Here’s a list of things to remember when you’re required to lift a patient or something heavy on the job:

  • Stand with your feet shoulder-width apart. Give yourself a good base for support. 
  • Get as close to the patient as you can. 
  • Face the patient when you are lifting.
  • Don’t bend or twist at the waist. 
  • Bend with your knees, not your back or waist. 
  • Lift with your legs and not your back. You should feel the activation of your muscles in your legs, in other words. If you feel it in your back, stop and try again.
  • Use a mechanical lift when available and if possible. 
  • Ask for help if you need it. Be mindful of your body, and if something starts to hurt, stop! Adjust your position and try again. If it’s still too much, ask for help. It’s always better to ask for help than it is to injure yourself. 

Throughout the day, check on your posture. Are you slouching? Is your head jutting forward? Make a quick adjustment and try to sit and stand straight and tall. Good posture protects your back. 

How to Strengthen Your Back

Another key component of back injury prevention is strength training. Make sure you are exercising and strengthening your back muscles. It’s not a bad idea to get a personal trainer for a while to teach you some good techniques and exercises for back strengthening. There are many things you can do at home to strengthen your back on your own or with a partner. 

You can find great lists of back strengthening exercises that you can do at home with little to no equipment. Choose a few to rotate through each day, and do them while you watch TV or listen to an audiobook.
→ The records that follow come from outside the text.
Lemma deliver_spec ns (s : stack) B ext D p b l nif inp src dest :
  reass_inv (in_reass s) B (ext_add ext p) D -> p ∉ nodes (frags D) -> chain (n_ps (k_net s)) p ((p, b) :: l) -> own_data ((p, b) :: l) ->
  let T := contents (k_mem s) ((p, b) :: l) in
  let hlen := h_hlen T in
  Forall is_u8 T -> 20 <= hlen <= p_len b ->
  exists s' b', deliver rnd recv_fn tcp_input ns s p hlen nif inp src dest = dispatch ns s' (IpGlobals nif inp (p_payload b) hlen src dest) p hlen inp (h_proto T)
    /\ reass_inv (in_reass s') B (ext_add ext p) D /\ modules_stay s s' /\ n_lk (k_net s') = n_lk (k_net s) /\ k_mem s' = k_mem s
    /\ handed s' p b' l (take (Z.to_nat hlen) T) (drop (Z.to_nat hlen) T)
    /\ b' = with_tot_len (with_len (with_payload b (p_payload b + hlen)) (p_len b - hlen)) (p_tot_len b - hlen).
Proof.
  intros (HC & Hcn & Hf) Hpn Hc Hown T hlen H8 Hh. pose proof (chain_cons _ _ _ _ _ Hc) as (_ & Hb & _ & Hbl & Ht & Hut & Htl). pose proof (ri_net _ _ _ _ HC) as Hok.
  assert (HlT : Z.of_nat (length T) = p_tot_len b) by (unfold T; rewrite (contents_length (k_mem s) _ (tot_ok_lens _ (proj2 Hc))); symmetry; exact Ht).
  destruct (remove_header_spec (n_ps (k_net s)) B _ p b l hlen (proj1 Hok) Hc ltac:(lia)) as (E & Hc' & HI' & Hcont). set (b' := with_tot_len _ _) in *.
  unfold deliver. rewrite (deref_ok _ _ _ Hb). cbn [mbind outcome_bind]. cbn zeta. rewrite E. cbn [mbind outcome_bind]. set (s' := put_net s _).
  assert (Er : read_bytes (k_mem s) (p_payload b) 20 = take 20 T) by (apply (read_contents (n_ps (k_net s)) p b l 20); lia).
  destruct (header_reads _ _ _ Er H8 ltac:(lia)) as (_ & Fh & _ & _ & Fp & _). change (k_mem s') with (k_mem s). rewrite Fh, Fp. fold hlen.
  exists s', b'. split; [done|]. split; [|split; [done|split; [done|split; [done|split; [|done]]]]].
  - split; [|split; [exact Hcn|exact Hf]]. destruct HC as [HL _ HD Hnd]. split; [by destruct HL|split; [exact HI'|apply Hok]| |done]. eapply dgrams_keep; [exact HD|]. apply Forall_forall. intros g Hg. apply keeps_pbufs; [|done].
    intros y Hy. cbn. apply lookup_insert_ne. intros <-. apply Hpn. by apply (elem_nodes g).
  - assert (Elh : Z.of_nat (length (take (Z.to_nat hlen) T)) = hlen) by (rewrite length_take; lia). apply Forall_cons in Hown as [[Hcg Hcu] Hown]. split.
    + exact Hc'.
    + by constructor.
    + exact Hcont.
    + rewrite Elh. replace (p_payload b' - hlen) with (p_payload b) by (cbn; lia). replace (length (take (Z.to_nat hlen) T)) with (Z.to_nat hlen) by lia. apply (read_contents (n_ps (k_net s)) p b l). lia.
    + rewrite Elh. replace (p_payload b' - hlen) with (p_payload b) by (cbn; lia). by eapply own_room; [apply Hok|..].
    + rewrite Elh, length_drop. cbn [p_tot_len b' with_tot_len]. unfold is_u16 in Hut. lia.
    + by rewrite take_drop.
Qed.

(** ** Lemmas: a fragment *)

Definition last_frag (C : list Z) : bool := negb (Z.testbit (h_offset C) 13).

(** What is asked of the fragment at the start of [C]: it is the last of its datagram, or
    its data ends within the longest datagram or beyond 65535 (the code does not look for
    one that ends in between), and the first of a datagram has 8 bytes of data in the first
    pbuf, from which an ICMP message can be made. *)
Definition frag_fits (first : Z) (C : list Z) : Prop :=
  (let e := 8 * (h_offset C mod 8192) + (h_len C - 20) in e <= 65515 \/ 65536 <= e \/ last_frag C = true) /\ (h_offset C mod 8192 = 0 -> 28 <= Z.min first (h_len C)).

Lemma offset_mf_all :
  forallb (λ a, forallb (λ b, Bool.eqb (Z.land (a + 256 * b) (PP_HTONS IP_MF) =? 0) (negb (Z.testbit (256 * a + b) 13)) && (Z.land (256 * a + b) IP_OFFMASK =? (256 * a + b) mod 8192)
    && (((256 * a + b) mod 16384 =? 0) || Z.testbit (256 * a + b) 13 || negb ((256 * a + b) mod 8192 =? 0))) (Z.of_nat <$> seq 0 256)) (Z.of_nat <$> seq 0 256) = true.
Proof. vm_compute. reflexivity. Qed.

Lemma byte_in x : is_u8 x -> In x (Z.of_nat <$> seq 0 256).
Proof. intros Hx. apply list_elem_of_In, list_elem_of_fmap. exists (Z.to_nat x). unfold is_u8 in Hx. split; [lia|]. apply elem_of_seq. lia. Qed.

Lemma offset_xy m a C :
  read_bytes m a 20 = take 20 C -> Forall is_u8 C -> (20 <= length C)%nat -> exists x y, is_u8 x /\ is_u8 y /\ IPH_OFFSET m a = x + 256 * y /\ h_offset C = 256 * x + y.
Proof.
  intros E H8 HL. unfold IPH_OFFSET, h_offset. rewrite !(load_at m a _ _ 20), E by lia. clear E m. assert (Hsplit : C = take 20 C ++ drop 20 C) by (by rewrite take_drop). revert Hsplit. generalize (drop 20 C) as R. intros R HC.
  assert (HT : length (take 20 C) = 20%nat) by (rewrite length_take; lia). revert HC HT. generalize (take 20 C) as T. intros T -> HT. clear HL. apply Forall_app in H8 as [H8 _]. explode 20 T HT.
  repeat match goal with H : Forall is_u8 (_ :: _) |- _ => apply Forall_cons in H as [? H] end. exists z5, z6. change (Z.to_nat 6) with 6%nat. cbn [take drop app be16]. split_and!; try done. cbn. lia.
Qed.

Lemma frag_reads m a C :
  read_bytes m a 20 = take 20 C -> Forall is_u8 C -> (20 <= length C)%nat ->
  IPH_OFFSET_BYTES m a = 8 * (h_offset C mod 8192) /\ (Z.land (IPH_OFFSET m a) (PP_HTONS IP_MF) =? 0) = last_frag C /\ (h_offset C mod 16384 <> 0 -> last_frag C = true -> h_offset C mod 8192 <> 0).
Proof.
  intros E H8 HL. pose proof (header_reads m a C E H8 HL) as (_ & _ & _ & _ & _ & _ & _ & _ & Eo & _). unfold IPH_OFFSET_BYTES, last_frag. rewrite Eo.
  destruct (offset_xy m a C E H8 HL) as (x & y & Hx & Hy & -> & ->). pose proof offset_mf_all as H. rewrite forallb_forall in H. specialize (H x (byte_in x Hx)). rewrite forallb_forall in H. specialize (H y (byte_in y Hy)). cbv beta in H.
  apply andb_true_iff in H as [H H3]. apply andb_true_iff in H as [H1 H2]. apply Bool.eqb_prop in H1. apply Z.eqb_eq in H2. rewrite H1, H2. pose proof (Z.mod_pos_bound (256 * x + y) 8192 ltac:(lia)). rewrite u16_small by (unfold_c; lia). split; [lia|]. split; [done|].
  intros Hne Hl E0. rewrite E0, (proj2 (Z.eqb_neq _ _) Hne) in H3. destruct (Z.testbit (256 * x + y) 13); [done|]. by cbn in H3.
Qed.

(** What the fragments of the completed datagram share. *)
Lemma absorbs_done h f fin D0 D' d :
  absorbs h f fin D0 D' (Some d) ->
  (dg_hdr d = h \/ exists e, e ∈ D0 /\ dg_hdr d = dg_hdr e) /\ f :: frags D0 ≡ₚ dg_fs d ++ frags D'.
Proof.
  inversion 1 as [|D1 e D2 a c Ho Hf Hp dd E1 E2 E3| |]; subst. destruct (complete dd) eqn:Ec; [|done]. injection E3 as <-. split.
  - unfold dd. cbn [dg_hdr put]. unfold adopt. case_match; [by left|]. right. exists e. split; [|done]. apply elem_of_app. right. by left.
  - rewrite frags_middle. cbn [dg_fs dd put]. rewrite (place_app _ _ _ _ (placed_place _ _ _ Hp)). by rewrite <- Permutation_middle.
Qed.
Here are a couple of no-equipment exercises you can try to get started:

  • Dolphin Kicks: this exercise will help strengthen your legs and abdominals. Strengthening your core is always a good idea when you want to strengthen your back. 
  • Superman: a recommended exercise from pediatric spine experts, this one will help strengthen your whole body. 
  • Hip Hinges: also known as the “Good Morning” exercise, this is a great one to do when you wake up and as you go about your daily routine.

And, while you might not be sitting at a desk for the majority of your day, if you do find yourself sitting in an office chair, you can also do some stretches or strengthening exercises while you’re seated. 

Care for Your Back Now

Your health and well-being as a healthcare provider matter. If you are injured or in pain, not only can you not perform to the best of your ability, but you’ll also increase your chances of serious injury. Take care to learn about proper body mechanics, strengthen your back, and watch out for situations where you could be injured. 

Here at Supplemental Health Care, we know that your job as a healthcare worker is essential. We hope that this article will give you more ideas on how to support yourself and give your body its best chance at staying healthy and safe on the job.